Guglielmo di Saint-Thierry, amico e biografo di san Bernardo di Chiaravalle, esprime in una delle sue prime opere, intitolata “De natura et dignitate amoris (“La natura e la dignità dell’amore”),  una delle idee fondamentali, valida anche per noi(119):  l’energia principale che muove l’animo umano è l’amore. La natura umana, nella sua essenza più profonda, consiste nell’amare. In definitiva, un solo compito è affidato a ogni essere umano:  imparare a voler bene, ad amare, sinceramente, autenticamente, gratuitamente. Ma solo alla scuola di Dio questo compito viene assolto e l’uomo può raggiungere il fine per cui è stato creato.  “L’arte delle arti è l’arte dell’amore... L’amore è suscitato dal Creatore della natura. L’amore è una forza dell’anima, che la conduce come per un peso naturale al luogo e al fine che le è proprio(120)”.
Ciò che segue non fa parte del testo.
Lemma cids_bounded_witness :
  let m := (run (new 3, 7) sample_cid_events).1 in
  active_count m <= N.max 3 2
  /\ NoDup (ConnectionId.sequence <$> m.(issued))
  /\ Forall (fun c => c.(ConnectionId.sequence) < m.(next_sequence) /\ cid_shape c) m.(issued).
Proof. apply (cids_bounded 3 7 sample_cid_events). Defined.

Lemma cids_prune_witness :
  let m := (run (new 3, 7) sample_cid_events).1 in
  active (prune m) = active m
  /\ filter is_retired (prune m).(issued)
     = drop (length (filter is_retired m.(issued)) - 8) (filter is_retired m.(issued))
  /\ retained_count (prune m) <= N.max 3 2 + 8.
Proof. apply (cids_prune 3 7 sample_cid_events). Defined.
Imparare ad amare richiede un lungo e impegnativo cammino, che è articolato da Guglielmo in quattro tappe, corrispondenti alle età dell’uomo:  l’infanzia, la giovinezza, la maturità e la vecchiaia. In questo itinerario la persona deve imporsi un’ascesi efficace, un forte controllo di sé per eliminare ogni affetto disordinato, ogni cedimento all’egoismo, e unificare la propria vita in Dio, sorgente, meta e forza dell’amore, fino a giungere al vertice della vita spirituale, che Guglielmo definisce come “sapienza”. A conclusione di questo itinerario ascetico, si sperimenta una grande serenità e dolcezza. Tutte  le  facoltà  dell’uomo  -  intelligenza, volontà, affetti - riposano in Dio, conosciuto e amato in Cristo. Secondo Guglielmo, poi, l’amore ha un’altra proprietà importante:  illumina l’intelligenza e permette di conoscere meglio e in modo profondo Dio e, in Dio, le persone e gli avvenimenti. La conoscenza che procede dai sensi e dall’intelligenza riduce, ma non elimina, la distanza tra il soggetto e l’oggetto, tra l’io e il tu. L’amore, invece, produce attrazione e comunione, fino al punto che vi è una trasformazione e un’assimilazione tra il soggetto che ama e l’oggetto amato. Questa reciprocità di affetto e di simpatia permette allora una conoscenza molto più profonda di quella operata dalla sola ragione. Si spiega così una celebre espressione di Guglielmo:  “Amor ipse intellectus est - già in se stesso l’amore è principio di conoscenza”. Non è proprio così nella nostra vita? Non è forse vero che noi conosciamo realmente solo chi e ciò che amiamo? Senza una certa simpatia non si conosce nessuno e niente!  E questo vale anzitutto nella conoscenza di Dio e dei suoi misteri, che superano la capacità di comprensione della nostra intelligenza:  Dio lo si conosce se lo si ama! Una sintesi del pensiero di Guglielmo di Saint-Thierry è contenuta in una lunga lettera indirizzata ai Certosini di Mont-Dieu. Il dotto benedettino Jean Mabillon già nel 1690 diede a questa lettera un titolo significativo: Epistola aurea (Lettera d’oro). In effetti, gli insegnamenti sulla vita spirituale in essa contenuti sono preziosi per tutti coloro che desiderano crescere nella comunione con Dio, nella santità.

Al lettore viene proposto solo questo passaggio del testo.